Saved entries
-*-

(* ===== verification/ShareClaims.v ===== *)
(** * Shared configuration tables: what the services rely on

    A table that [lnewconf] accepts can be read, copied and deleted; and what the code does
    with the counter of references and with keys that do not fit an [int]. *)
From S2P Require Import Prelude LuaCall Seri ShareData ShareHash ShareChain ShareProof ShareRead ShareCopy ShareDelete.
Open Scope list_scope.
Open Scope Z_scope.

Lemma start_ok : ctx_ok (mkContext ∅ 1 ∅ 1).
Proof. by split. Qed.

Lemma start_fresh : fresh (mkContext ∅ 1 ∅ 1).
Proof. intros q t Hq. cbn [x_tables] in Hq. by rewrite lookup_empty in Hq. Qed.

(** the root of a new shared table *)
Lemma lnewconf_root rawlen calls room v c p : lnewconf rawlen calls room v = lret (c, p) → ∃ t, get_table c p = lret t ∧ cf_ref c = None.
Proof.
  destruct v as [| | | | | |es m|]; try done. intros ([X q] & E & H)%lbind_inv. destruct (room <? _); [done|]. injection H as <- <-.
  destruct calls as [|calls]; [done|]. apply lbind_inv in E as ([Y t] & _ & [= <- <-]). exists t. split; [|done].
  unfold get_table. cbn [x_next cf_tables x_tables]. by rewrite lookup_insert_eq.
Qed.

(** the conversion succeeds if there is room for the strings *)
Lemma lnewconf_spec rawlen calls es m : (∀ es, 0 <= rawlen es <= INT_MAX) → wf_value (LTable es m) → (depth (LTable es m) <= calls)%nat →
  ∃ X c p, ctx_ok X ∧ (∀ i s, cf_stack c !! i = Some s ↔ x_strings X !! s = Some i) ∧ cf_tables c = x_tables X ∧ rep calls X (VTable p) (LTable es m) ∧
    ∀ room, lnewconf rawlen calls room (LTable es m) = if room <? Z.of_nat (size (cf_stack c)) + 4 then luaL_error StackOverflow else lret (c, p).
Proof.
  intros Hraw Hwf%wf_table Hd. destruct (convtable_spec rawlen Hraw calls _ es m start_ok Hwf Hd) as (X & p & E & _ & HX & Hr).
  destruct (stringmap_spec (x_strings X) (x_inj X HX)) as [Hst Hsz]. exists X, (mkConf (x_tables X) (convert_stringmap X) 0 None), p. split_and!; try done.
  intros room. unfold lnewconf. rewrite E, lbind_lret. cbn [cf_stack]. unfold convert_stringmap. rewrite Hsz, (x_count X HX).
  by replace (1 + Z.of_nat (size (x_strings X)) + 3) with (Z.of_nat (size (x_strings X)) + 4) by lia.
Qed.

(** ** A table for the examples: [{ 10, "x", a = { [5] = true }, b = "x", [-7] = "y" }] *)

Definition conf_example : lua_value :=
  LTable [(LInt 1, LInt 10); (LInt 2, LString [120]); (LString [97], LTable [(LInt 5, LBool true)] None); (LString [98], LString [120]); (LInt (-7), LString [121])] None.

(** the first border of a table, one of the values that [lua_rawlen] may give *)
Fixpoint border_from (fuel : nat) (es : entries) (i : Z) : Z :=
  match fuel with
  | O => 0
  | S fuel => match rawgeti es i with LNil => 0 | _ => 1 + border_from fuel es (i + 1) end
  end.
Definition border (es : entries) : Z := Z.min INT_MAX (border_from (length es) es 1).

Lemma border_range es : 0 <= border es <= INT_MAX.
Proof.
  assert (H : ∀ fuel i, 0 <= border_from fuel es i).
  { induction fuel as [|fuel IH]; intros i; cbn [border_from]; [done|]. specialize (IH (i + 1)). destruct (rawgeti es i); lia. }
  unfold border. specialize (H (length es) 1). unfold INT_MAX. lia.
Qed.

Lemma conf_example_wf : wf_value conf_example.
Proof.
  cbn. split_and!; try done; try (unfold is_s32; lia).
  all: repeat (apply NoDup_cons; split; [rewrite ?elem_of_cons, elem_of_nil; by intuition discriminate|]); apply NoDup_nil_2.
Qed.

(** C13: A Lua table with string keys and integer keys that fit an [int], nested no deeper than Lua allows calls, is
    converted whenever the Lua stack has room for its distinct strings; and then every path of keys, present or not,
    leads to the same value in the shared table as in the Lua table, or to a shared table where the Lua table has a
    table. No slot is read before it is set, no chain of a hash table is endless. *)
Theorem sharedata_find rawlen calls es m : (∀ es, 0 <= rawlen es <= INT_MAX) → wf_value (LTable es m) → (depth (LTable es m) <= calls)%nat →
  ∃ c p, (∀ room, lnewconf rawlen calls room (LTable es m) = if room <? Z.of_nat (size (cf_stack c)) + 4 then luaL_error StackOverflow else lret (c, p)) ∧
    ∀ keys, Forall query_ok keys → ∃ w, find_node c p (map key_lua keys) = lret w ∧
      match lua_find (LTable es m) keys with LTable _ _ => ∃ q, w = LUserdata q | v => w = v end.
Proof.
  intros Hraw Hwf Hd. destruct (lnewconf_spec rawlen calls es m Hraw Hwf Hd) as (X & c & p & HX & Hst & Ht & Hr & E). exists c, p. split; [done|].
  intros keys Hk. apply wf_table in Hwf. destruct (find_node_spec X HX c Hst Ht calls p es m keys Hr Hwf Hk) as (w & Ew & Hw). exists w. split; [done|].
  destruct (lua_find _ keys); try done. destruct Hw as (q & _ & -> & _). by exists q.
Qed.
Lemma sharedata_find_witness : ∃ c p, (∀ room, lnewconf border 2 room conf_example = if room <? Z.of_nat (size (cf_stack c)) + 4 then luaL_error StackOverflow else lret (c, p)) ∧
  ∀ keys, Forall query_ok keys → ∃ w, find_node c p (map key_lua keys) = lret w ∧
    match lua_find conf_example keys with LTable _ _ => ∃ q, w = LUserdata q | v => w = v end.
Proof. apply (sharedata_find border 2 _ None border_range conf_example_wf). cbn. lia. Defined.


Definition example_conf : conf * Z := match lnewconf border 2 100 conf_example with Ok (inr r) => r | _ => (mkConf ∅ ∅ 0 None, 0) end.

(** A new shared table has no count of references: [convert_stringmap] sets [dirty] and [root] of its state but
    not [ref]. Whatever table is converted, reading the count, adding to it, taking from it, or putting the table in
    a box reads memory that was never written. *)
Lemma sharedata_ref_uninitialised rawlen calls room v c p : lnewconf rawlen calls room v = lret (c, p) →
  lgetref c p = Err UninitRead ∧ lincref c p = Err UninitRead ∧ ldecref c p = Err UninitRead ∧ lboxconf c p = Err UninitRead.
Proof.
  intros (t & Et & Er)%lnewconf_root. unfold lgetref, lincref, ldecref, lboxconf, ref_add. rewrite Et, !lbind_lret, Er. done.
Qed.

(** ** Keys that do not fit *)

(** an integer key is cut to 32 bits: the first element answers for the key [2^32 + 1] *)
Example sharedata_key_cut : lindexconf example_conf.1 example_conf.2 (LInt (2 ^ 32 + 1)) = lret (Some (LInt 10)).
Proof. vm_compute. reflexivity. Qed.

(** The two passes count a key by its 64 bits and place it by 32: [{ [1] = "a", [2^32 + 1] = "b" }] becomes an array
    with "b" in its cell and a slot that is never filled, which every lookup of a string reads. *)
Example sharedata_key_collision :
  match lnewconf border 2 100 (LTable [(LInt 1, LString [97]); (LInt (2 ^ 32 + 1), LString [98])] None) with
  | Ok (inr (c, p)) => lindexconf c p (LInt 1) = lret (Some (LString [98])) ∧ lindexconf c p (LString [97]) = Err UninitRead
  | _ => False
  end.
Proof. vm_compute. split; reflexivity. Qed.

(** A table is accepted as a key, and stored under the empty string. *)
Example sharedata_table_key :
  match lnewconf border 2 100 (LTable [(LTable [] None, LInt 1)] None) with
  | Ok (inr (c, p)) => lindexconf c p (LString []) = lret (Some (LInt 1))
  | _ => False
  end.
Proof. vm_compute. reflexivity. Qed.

-*-

EXERCISE DETAILS
Would you print all of the entries exactly as they stand?

EXPECTED ANSWER
(* ===== verification/ShareClaims.v ===== *)
(** * Shared configuration tables: what the services rely on

    A table that [lnewconf] accepts can be read, copied and deleted; and what the code does
    with the counter of references and with keys that do not fit an [int]. *)
From S2P Require Import Prelude LuaCall Seri ShareData ShareHash ShareChain ShareProof ShareRead ShareCopy ShareDelete.
Open Scope list_scope.
Open Scope Z_scope.

Lemma start_ok : ctx_ok (mkContext ∅ 1 ∅ 1).
Proof. by split. Qed.

Lemma start_fresh : fresh (mkContext ∅ 1 ∅ 1).
Proof. intros q t Hq. cbn [x_tables] in Hq. by rewrite lookup_empty in Hq. Qed.

(** the root of a new shared table *)
Lemma lnewconf_root rawlen calls room v c p : lnewconf rawlen calls room v = lret (c, p) → ∃ t, get_table c p = lret t ∧ cf_ref c = None.
Proof.
  destruct v as [| | | | | |es m|]; try done. intros ([X q] & E & H)%lbind_inv. destruct (room <? _); [done|]. injection H as <- <-.
  destruct calls as [|calls]; [done|]. apply lbind_inv in E as ([Y t] & _ & [= <- <-]). exists t. split; [|done].
  unfold get_table. cbn [x_next cf_tables x_tables]. by rewrite lookup_insert_eq.
Qed.

(** the conversion succeeds if there is room for the strings *)
Lemma lnewconf_spec rawlen calls es m : (∀ es, 0 <= rawlen es <= INT_MAX) → wf_value (LTable es m) → (depth (LTable es m) <= calls)%nat →
  ∃ X c p, ctx_ok X ∧ (∀ i s, cf_stack c !! i = Some s ↔ x_strings X !! s = Some i) ∧ cf_tables c = x_tables X ∧ rep calls X (VTable p) (LTable es m) ∧
    ∀ room, lnewconf rawlen calls room (LTable es m) = if room <? Z.of_nat (size (cf_stack c)) + 4 then luaL_error StackOverflow else lret (c, p).
Proof.
  intros Hraw Hwf%wf_table Hd. destruct (convtable_spec rawlen Hraw calls _ es m start_ok Hwf Hd) as (X & p & E & _ & HX & Hr).
  destruct (stringmap_spec (x_strings X) (x_inj X HX)) as [Hst Hsz]. exists X, (mkConf (x_tables X) (convert_stringmap X) 0 None), p. split_and!; try done.
  intros room. unfold lnewconf. rewrite E, lbind_lret. cbn [cf_stack]. unfold convert_stringmap. rewrite Hsz, (x_count X HX).
  by replace (1 + Z.of_nat (size (x_strings X)) + 3) with (Z.of_nat (size (x_strings X)) + 4) by lia.
Qed.

(** ** A table for the examples: [{ 10, "x", a = { [5] = true }, b = "x", [-7] = "y" }] *)

Definition conf_example : lua_value :=
  LTable [(LInt 1, LInt 10); (LInt 2, LString [120]); (LString [97], LTable [(LInt 5, LBool true)] None); (LString [98], LString [120]); (LInt (-7), LString [121])] None.

(** the first border of a table, one of the values that [lua_rawlen] may give *)
Fixpoint border_from (fuel : nat) (es : entries) (i : Z) : Z :=
  match fuel with
  | O => 0
  | S fuel => match rawgeti es i with LNil => 0 | _ => 1 + border_from fuel es (i + 1) end
  end.
Definition border (es : entries) : Z := Z.min INT_MAX (border_from (length es) es 1).

Lemma border_range es : 0 <= border es <= INT_MAX.
Proof.
  assert (H : ∀ fuel i, 0 <= border_from fuel es i).
  { induction fuel as [|fuel IH]; intros i; cbn [border_from]; [done|]. specialize (IH (i + 1)). destruct (rawgeti es i); lia. }
  unfold border. specialize (H (length es) 1). unfold INT_MAX. lia.
Qed.

Lemma conf_example_wf : wf_value conf_example.
Proof.
  cbn. split_and!; try done; try (unfold is_s32; lia).
  all: repeat (apply NoDup_cons; split; [rewrite ?elem_of_cons, elem_of_nil; by intuition discriminate|]); apply NoDup_nil_2.
Qed.

(** C13: A Lua table with string keys and integer keys that fit an [int], nested no deeper than Lua allows calls, is
    converted whenever the Lua stack has room for its distinct strings; and then every path of keys, present or not,
    leads to the same value in the shared table as in the Lua table, or to a shared table where the Lua table has a
    table. No slot is read before it is set, no chain of a hash table is endless. *)
Theorem sharedata_find rawlen calls es m : (∀ es, 0 <= rawlen es <= INT_MAX) → wf_value (LTable es m) → (depth (LTable es m) <= calls)%nat →
  ∃ c p, (∀ room, lnewconf rawlen calls room (LTable es m) = if room <? Z.of_nat (size (cf_stack c)) + 4 then luaL_error StackOverflow else lret (c, p)) ∧
    ∀ keys, Forall query_ok keys → ∃ w, find_node c p (map key_lua keys) = lret w ∧
      match lua_find (LTable es m) keys with LTable _ _ => ∃ q, w = LUserdata q | v => w = v end.
Proof.
  intros Hraw Hwf Hd. destruct (lnewconf_spec rawlen calls es m Hraw Hwf Hd) as (X & c & p & HX & Hst & Ht & Hr & E). exists c, p. split; [done|].
  intros keys Hk. apply wf_table in Hwf. destruct (find_node_spec X HX c Hst Ht calls p es m keys Hr Hwf Hk) as (w & Ew & Hw). exists w. split; [done|].
  destruct (lua_find _ keys); try done. destruct Hw as (q & _ & -> & _). by exists q.
Qed.
Lemma sharedata_find_witness : ∃ c p, (∀ room, lnewconf border 2 room conf_example = if room <? Z.of_nat (size (cf_stack c)) + 4 then luaL_error StackOverflow else lret (c, p)) ∧
  ∀ keys, Forall query_ok keys → ∃ w, find_node c p (map key_lua keys) = lret w ∧
    match lua_find conf_example keys with LTable _ _ => ∃ q, w = LUserdata q | v => w = v end.
Proof. apply (sharedata_find border 2 _ None border_range conf_example_wf). cbn. lia. Defined.


Definition example_conf : conf * Z := match lnewconf border 2 100 conf_example with Ok (inr r) => r | _ => (mkConf ∅ ∅ 0 None, 0) end.

(** A new shared table has no count of references: [convert_stringmap] sets [dirty] and [root] of its state but
    not [ref]. Whatever table is converted, reading the count, adding to it, taking from it, or putting the table in
    a box reads memory that was never written. *)
Lemma sharedata_ref_uninitialised rawlen calls room v c p : lnewconf rawlen calls room v = lret (c, p) →
  lgetref c p = Err UninitRead ∧ lincref c p = Err UninitRead ∧ ldecref c p = Err UninitRead ∧ lboxconf c p = Err UninitRead.
Proof.
  intros (t & Et & Er)%lnewconf_root. unfold lgetref, lincref, ldecref, lboxconf, ref_add. rewrite Et, !lbind_lret, Er. done.
Qed.

(** ** Keys that do not fit *)

(** an integer key is cut to 32 bits: the first element answers for the key [2^32 + 1] *)
Example sharedata_key_cut : lindexconf example_conf.1 example_conf.2 (LInt (2 ^ 32 + 1)) = lret (Some (LInt 10)).
Proof. vm_compute. reflexivity. Qed.

(** The two passes count a key by its 64 bits and place it by 32: [{ [1] = "a", [2^32 + 1] = "b" }] becomes an array
    with "b" in its cell and a slot that is never filled, which every lookup of a string reads. *)
Example sharedata_key_collision :
  match lnewconf border 2 100 (LTable [(LInt 1, LString [97]); (LInt (2 ^ 32 + 1), LString [98])] None) with
  | Ok (inr (c, p)) => lindexconf c p (LInt 1) = lret (Some (LString [98])) ∧ lindexconf c p (LString [97]) = Err UninitRead
  | _ => False
  end.
Proof. vm_compute. split; reflexivity. Qed.

(** A table is accepted as a key, and stored under the empty string. *)
Example sharedata_table_key :
  match lnewconf border 2 100 (LTable [(LTable [] None, LInt 1)] None) with
  | Ok (inr (c, p)) => lindexconf c p (LString []) = lret (Some (LInt 1))
  | _ => False
  end.
Proof. vm_compute. reflexivity. Qed.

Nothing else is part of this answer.